I often find the same type of problem in works which pair such different discourses. A fine example being the controversy of Resnais’ Hiroshima mon amour. Despite the beauty of his cinematography, being asked to make a short documentary about the atomic bomb and contrasting it with a narrative of a French romance during the Nazi occupation screams Occidentalism and carelessly turns the horror of an atomic bomb into a fictional art. Unfortunately again, despite Almodóvar’s beautiful colour palette and mise en scène, I feel the same has happened.
In his Fotogramas interview, Almodovar actually states that maternity is a more important theme to him than remembering history, which left me … baffed. If these two themes coexist through their link of life and death, surely, they should be equal in importance. His clear prioritisation of life over death, and the future over the past in a film which actively propagates unearthing the past left me puzzled for most of the picture.

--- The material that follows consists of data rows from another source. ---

Lemma plan_existing_spec d e operations operations' : e ∈ current ->
  cd_record_ref d = ExistingRef (ce_record_id e) (ce_revision_id e) -> NoDup (ce_record_id <$> current) ->
  plan_existing d e allocations operations = Ok operations' <->
  (unchanged d /\ operations' = operations) \/ exists op, asks d op /\ operations' = operations ++ [op].
Proof.
  intros Hin Href Hnd.
  assert (Hsame : forall e', addresses d e' -> e' = e).
  { intros e' (Hin' & Href' & _). rewrite Href in Href'. injection Href' as Heq _.
    by apply (nodup_key_inj ce_record_id current). }
  split.
  - unfold plan_existing. destruct (_ || _) eqn:E; [done|]. rewrite !orb_false_iff in E.
    destruct E as [[[[Ht Hr] Hs] Ho] Hse]. bool_hyps. apply dec_stable in Ht, Hr, Hs, Hse.
    assert (Hadd : addresses d e) by done.
    destruct (cd_erase d) eqn:He.
    + destruct (_ || _) eqn:E; [done|]. rewrite !orb_false_iff in E. destruct E as [[[Hc Hl] Ha] Hp]. bool_hyps.
      apply dec_stable in Hl, Ha. intros [= <-]. right. eexists. split; [|done]. by apply asks_erase.
    + destruct (document_content_digest d =? ce_content_digest e)%string eqn:Hc; cbn [negb].
      * apply String.eqb_eq in Hc. destruct (bool_decide (cd_lifecycle d <> ce_lifecycle e)) eqn:Hl.
        -- destruct (_ || _) eqn:E; [done|]. rewrite !orb_false_iff in E. destruct E as [[[[H1 H2] _] H3] H4]. bool_hyps.
           apply dec_stable in H1, H2, H3. intros [= <-]. right. eexists. split; [|done]. by apply asks_archive.
        -- destruct (bool_decide (cd_authority d <> ce_authority e)) eqn:Ha; [done|]. intros [= <-]. left. bool_hyps.
           apply dec_stable in Hl, Ha. split; [|done]. by exists e.
      * destruct (_ || _) eqn:E; [done|]. rewrite !orb_false_iff in E. destruct E as [[H1 H2] H3]. bool_hyps.
        apply dec_stable in H2, H3. destruct (supersede_allocations _ _) as [|v [|]] eqn:Hal; [done| |done].
        intros [= <-]. right. eexists. split; [|done]. by apply asks_supersede.
  - assert (Hfixed : addresses d e -> forall k : result MemoryControlError (list MemoryImportOperation),
      (if bool_decide (cd_memory_type d <> ce_memory_type e) || bool_decide (cd_memory_role d <> ce_memory_role e)
        || bool_decide (cd_scope d <> ce_scope e) || negb (cd_scope_owner_id d =? ce_scope_owner_id e)%string
        || bool_decide (cd_sensitivity d <> ce_sensitivity e) then Err ForbiddenChange else k) = k).
    { intros (_ & _ & -> & -> & -> & -> & ->) k. by rewrite !bool_decide_same, String.eqb_refl. }
    unfold plan_existing. intros [[(e' & Hadd & He & (Hc & Hl & Ha)) ->]|(op & Hop & ->)].
    + assert (e' = e) as -> by auto. rewrite Hfixed by done.
      by rewrite He, Hc, String.eqb_refl, Hl, Ha, ?bool_decide_same.
    + destruct Hop as [t r v Ht|e' v Hadd Hp He Hc Ha Hl Hal|e' Hadd Hp He Hc Ha Hl Hl'|e' Hadd Hp He (Hc & Hl & Ha)];
        [congruence|..]; assert (e' = e) as -> by auto; rewrite Hfixed by done; rewrite He.
      * rewrite (proj2 (String.eqb_neq _ _) Hc). cbn [negb]. rewrite Ha, Hl, Hal, (bool_decide_eq_false_2 _ Hp). done.
      * rewrite Hc, String.eqb_refl, Hl, Hl', Ha, (bool_decide_eq_false_2 _ Hp). cbn.
        by rewrite ?bool_decide_same.
      * rewrite Hc, String.eqb_refl, Hl, Ha, (bool_decide_eq_false_2 _ Hp).
        by rewrite ?bool_decide_same.
Qed.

Both ideas were poorly interconnected thematically and hardly intertwined onscreen, the link of Janis conveniently photographing an archaeologist that would later help her unearth a mass grave while being a (very) absent father to her child seemed forced and thus de-valued its impact.

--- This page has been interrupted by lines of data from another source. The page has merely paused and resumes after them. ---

(** One file of the validation loop. *)
Definition check_file (manifest : MemorySnapshotManifest) (limits : MemorySnapshotLimits) (scan : PackageScan)
    (file : MemorySnapshotFile) : result MemoryControlError PackageScan :=
  reject InvalidSnapshot when
    negb (sf_regular file) || str_is_empty (sf_storage_identity file)
    || bool_decide (sf_storage_identity file ∈ ps_storage scan) || bool_decide (sf_file_name file ∈ ps_names scan)
    || bool_decide (to_lowercase (sf_file_name file) ∈ ps_folded scan) || negb (valid_file_name (sf_file_name file));
  let? document := parse_memory_document (sf_bytes file) (sl_document limits) in
  reject InvalidSnapshot when negb (document_render document =? sf_bytes file)%string;
  (match cd_record_ref document with
   | ExistingRef record_id revision_id =>
       let? entry := ok_or (find (fun value => (se_record_id value =? record_id)%string) (sm_entries manifest)) InvalidSnapshot in
       if negb (se_revision_id entry =? revision_id)%string || negb (se_file_name entry =? sf_file_name file)%string
          || negb (se_file_name entry =? expected_file_name record_id)%string || negb (entry_matches entry document)
       then Err InvalidSnapshot else Ok tt
   | NewRef draft_token =>
       if negb (sf_file_name file =? "entries/new-" +:+ draft_token +:+ ".md")%string then Err InvalidSnapshot else Ok tt
   end) ?;
  Ok (mkScan ({[sf_file_name file]} ∪ ps_names scan) ({[to_lowercase (sf_file_name file)]} ∪ ps_folded scan)
        ({[sf_storage_identity file]} ∪ ps_storage scan) (ps_documents scan ++ [(sf_file_name file, document)])).
Record expansion_ok (roots : list InstructionReference) (self : InstructionExpansion) : Prop := {
  exp_emitted : forall k, k ∈ ie_emitted self <-> k ∈ output_ids (ie_output self);
  exp_nodup : NoDup (output_ids (ie_output self));
  exp_order : dependencies_first (ie_output self);
  exp_mentioned : forall k, k ∈ output_ids (ie_output self) -> exists ref, mentioned roots ref /\ reference_id ref = k;
  exp_apart : ie_active self ## ie_emitted self;
}.

(** Identities that may still be opened. *)
Definition room (active : gset (string * string)) : nat :=
  size (list_to_set (resource_id <$> reg_instructions registry) ∖ active).

(** What the expansion of a reference gives. *)
Definition expands (roots : list InstructionReference) (fuel : nat) (self : InstructionExpansion) (refs : list InstructionReference)
    (r : result ResolveStop InstructionExpansion) : Prop :=
  match r with
  | Ok self' =>
      expansion_ok roots self' /\ ie_active self' = ie_active self
      /\ (exists new, ie_output self' = ie_output self ++ new)
      /\ forall ref, ref ∈ refs -> reference_id ref ∈ output_ids (ie_output self') \/ absent ref
  | Err (ResolutionRefused e) => justified roots e
  | Err (ResolutionHalted h) => h = OutOfFuel /\ (fuel <= room (ie_active self))%nat
  end.
(* ===== verification/ProcessTheorems.v ===== *)
(** * The process protocol: evidence, single dispatch, exact frames *)

From S2P Require Import Prelude Text ProcessProtocol.

(** ** Bytes of integers *)

Lemma byte_code_range c : 0 <= byte_code c < 256.
Proof. unfold byte_code. pose proof (N_ascii_bounded c). lia. Qed.
Lemma byte_code_of value : 0 <= value < 256 -> byte_code (byte_of value) = value.
Proof. intros Hv. unfold byte_code, byte_of. rewrite N_ascii_embedding by lia. lia. Qed.
Lemma byte_of_code c : byte_of (byte_code c) = c.
Proof. unfold byte_code, byte_of. rewrite N2Z.id. apply ascii_N_embedding. Qed.

Lemma to_be_bytes_length n : forall value, String.length (to_be_bytes n value) = n.
Proof. induction n as [|n IH]; intros value; cbn [to_be_bytes]; [done|]. rewrite str_length_app, IH. cbn. lia. Qed.

Lemma from_be_bytes_app a : forall value b, from_be_bytes value (a +:+ b) = from_be_bytes (from_be_bytes value a) b.
Proof. induction a as [|c a IH]; intros value b; cbn; [done|apply IH]. Qed.

Lemma from_to_be_bytes n : forall value, from_be_bytes 0 (to_be_bytes n value) = value mod 256 ^ Z.of_nat n.
Proof.
  induction n as [|n IH]; intros value; cbn [to_be_bytes]; [cbn; by rewrite Z.mod_1_r|].
  rewrite from_be_bytes_app, IH. cbn [from_be_bytes].
  rewrite byte_code_of by (apply Z.mod_pos_bound; lia).
  replace (256 ^ Z.of_nat (S n)) with (256 * 256 ^ Z.of_nat n) by (rewrite Nat2Z.inj_succ, Z.pow_succ_r; lia).
  rewrite Z.rem_mul_r by (try apply Z.pow_pos_nonneg; lia). lia.
Qed.

Lemma from_be_bytes_bound s : forall value, 0 <= value ->
  value * 256 ^ str_len s <= from_be_bytes value s < (value + 1) * 256 ^ str_len s.
Proof.
  induction s as [|c s IH]; intros value Hv; cbn [from_be_bytes]; [change (str_len "") with 0; lia|].
  pose proof (byte_code_range c). specialize (IH (value * 256 + byte_code c) ltac:(lia)).
  unfold str_len in *. cbn [String.length]. rewrite Nat2Z.inj_succ, Z.pow_succ_r by lia.
  assert (0 < 256 ^ Z.of_nat (String.length s)) by (apply Z.pow_pos_nonneg; lia). nia.
Qed.

Lemma string_snoc s : s <> "" -> exists a c, s = a +:+ String c "".
Proof.
  induction s as [|c s IH]; [done|]. intros _. destruct s as [|d s]; [by exists "", c|].
  destruct IH as (a & e & ->); [done|]. by exists (String c a), e.
Qed.

Lemma to_from_be_bytes n : forall s, String.length s = n -> to_be_bytes n (from_be_bytes 0 s) = s.
Proof.
  induction n as [|n IH]; intros s Hs; [by destruct s|].
  destruct (string_snoc s) as (a & c & ->); [by destruct s|]. rewrite str_length_app in Hs. cbn in Hs.
  rewrite from_be_bytes_app. cbn [from_be_bytes to_be_bytes]. pose proof (byte_code_range c).
  rewrite Z.div_add_l, Z.div_small, Z.add_0_r, IH by lia. f_equal. f_equal.
  rewrite Z.add_comm, Z.mod_add, Z.mod_small by lia. apply byte_of_code.
Qed.

(** ** Prefix codes *)

Lemma append_inj a : forall b x y, String.length a = String.length b -> a +:+ x = b +:+ y -> a = b /\ x = y.
Proof.
  induction a as [|c a IH]; intros [|d b] x y Hl He; try done.
  cbn in Hl, He. injection He as -> He. destruct (IH b x y) as [-> ->]; [lia|done|done].
Qed.

Lemma cons_inj a b x y : String a x = String b y -> a = b /\ x = y.
Proof. by intros [= -> ->]. Qed.

Definition is_word (n : nat) (value : Z) : Prop := 0 <= value < 256 ^ Z.of_nat n.

Lemma word_inj n a b x y : is_word n a -> is_word n b -> to_be_bytes n a +:+ x = to_be_bytes n b +:+ y -> a = b /\ x = y.
Proof.
  intros Ha Hb He. apply append_inj in He as [He ->]; [|by rewrite !to_be_bytes_length].
  split; [|done]. apply (f_equal (from_be_bytes 0)) in He. rewrite !from_to_be_bytes, !Z.mod_small in He by done. done.
Qed.

(** [DigestInput::field] as what it appends. *)
Definition framed (value : string) : string := to_be_bytes 8 (str_len value) +:+ value.
Definition bounded (value : string) : Prop := str_len value <= MAX_OUTPUT_BYTES.

Lemma bounded_word value : bounded value -> is_word 8 (str_len value).
Proof. unfold bounded, is_word, MAX_OUTPUT_BYTES. pose proof (str_len_nonneg value). intros Hb. cbn. lia. Qed.

Lemma framed_inj a b x y : bounded a -> bounded b -> framed a +:+ x = framed b +:+ y -> a = b /\ x = y.
Proof.
  intros Ha Hb He. unfold framed in He. rewrite !str_app_assoc in He.
  apply word_inj in He as [Hl He]; [|by apply bounded_word..].
  apply append_inj in He; [done|]. unfold str_len in Hl. lia.
Qed.

Lemma input_field_app value input : input_field value input = input +:+ framed value.
Proof. unfold input_field, input_number, framed. by rewrite str_app_assoc. Qed.

Definition framed_all (values : list string) : string := foldr (fun value rest => framed value +:+ rest) "" values.
Lemma input_fields_app values : forall input, input_fields values input = input +:+ framed_all values.
Proof.
  unfold input_fields. induction values as [|value values IH]; intros input; cbn; [by rewrite str_app_nil|].
  by rewrite IH, input_field_app, str_app_assoc.
Qed.
Lemma framed_all_inj a : forall b x y, length a = length b -> Forall bounded a -> Forall bounded b ->
  framed_all a +:+ x = framed_all b +:+ y -> a = b /\ x = y.
Proof.
  induction a as [|v a IH]; intros [|w b] x y Hl Ha Hb He; try done.
  inversion Ha; inversion Hb; subst. cbn in He. rewrite !str_app_assoc in He.
  apply framed_inj in He as [-> He]; [|done..]. destruct (IH b x y) as [-> ->]; [by cbn in Hl; lia|done..].
Qed.

(** ** What validation bounds *)

Definition environment_fields (environment : list ProcessEnvironmentEntryV1) : list string :=
  environment ≫= fun entry => [pe_key entry; pe_value entry].

Lemma environment_fields_length environment : length (environment_fields environment) = (2 * length environment)%nat.
Proof. induction environment as [|e l IH]; [done|]. unfold environment_fields in *. cbn. rewrite IH. lia. Qed.

Lemma environment_fields_inj a : forall b, environment_fields a = environment_fields b -> a = b.
Proof.
  induction a as [|[k v] a IH]; intros [|[l w] b] He; try done. unfold environment_fields in He. cbn in He.
  injection He as -> -> He. f_equal. by apply IH.
Qed.

Lemma identity_text_bounded value maximum : maximum <= MAX_OUTPUT_BYTES ->
  valid_identity_text_with_bound value maximum = true -> bounded value.
Proof. unfold valid_identity_text_with_bound, bounded. intros Hm Hv. bool_hyps. lia. Qed.

Lemma digest_bounded value : str_len value = 32 -> bounded value.
Proof. unfold bounded, MAX_OUTPUT_BYTES. lia. Qed.

Lemma absolute_path_bounded value : valid_absolute_guest_path value = true -> bounded value.
Proof.
  unfold valid_absolute_guest_path, bounded. destruct value as [|first rest]; [done|]. intros Hv. bool_hyps.
  unfold MAX_OUTPUT_BYTES. lia.
Qed.

Lemma relative_path_bounded value : valid_relative_workspace_path value = true -> bounded value.
Proof. unfold valid_relative_workspace_path, bounded. intros Hv. bool_hyps. unfold MAX_OUTPUT_BYTES. lia. Qed.

Lemma environment_key_bounded value : valid_environment_key value = true -> bounded value.
Proof.
  unfold valid_environment_key, bounded. destruct value as [|first rest]; [done|]. intros Hv. bool_hyps.
  unfold MAX_OUTPUT_BYTES. lia.
Qed.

Thankfully it’s not all bad and I did really enjoy various on-screen performances as well as Almodóvar’s inclusion of explicit political messages. Watching the film while living in Spain, I felt they were a slice of real life. The inclusion of Federico Garcia Lorca’s Doña Rosita la Soltera was also a beautifully performed monologue by a prolific Aitana Sanchez-Gijón, and a skilful addition to her character development. Given Penelope Cruz’s outstanding performance as Janis, rightly awarding her with the Volpi Cup for Best Actress among other nominations, we should all listen to when her top says, “we should all be feminists”.
Despite the occasional tedious and over-explanatory monologues, I enjoyed the unconventional feminist family storyline and thought that it was a breath of fresh air. The plot-twist of swapping the babies at birth was a classic Almodovian move which I enjoyed. I felt he found the balance between tension and humour with his dramatic film score and witty dialogue. The mass grave narrative also attacks an important topic in Spanish society and points to the thousands of officially ‘missing’ people brutally killed, piled, and left to rot in various parts of Spain. The last scene, which used an aerial shot to show our protagonists laying lifeless in the mass grave Janis’ ancestors once lied in, was the scene that impacted me the most in the entire film. A powerful last shot and a symbolical juxtaposition of life and death – it is a shame it couldn’t have been more connected to the filmic content.
Overall, I enjoyed each narrative’s topic and really thought they deserved their own elaboration rather than a clumsy melange. This thematic contradiction left me feeling as if Almodóvar was trying to be too politically woke, packing in too many left-wing ideas in the hopes of it having a bigger impact. By the looks of it, it had the opposite effect on me and most of the box-office, it being his least successful screening alongside Julieta (2016) and reaching just over 2.5 million euros compared to Dolor y Gloria’s 6 million. Whether this is due to the disjointed narratives, COVID, his inclusion of controversial topics in Spain or a mix of all three, the fact remains: Parallel Mother’s is far from one of Almodóvar’s chefs-d’oeuvre.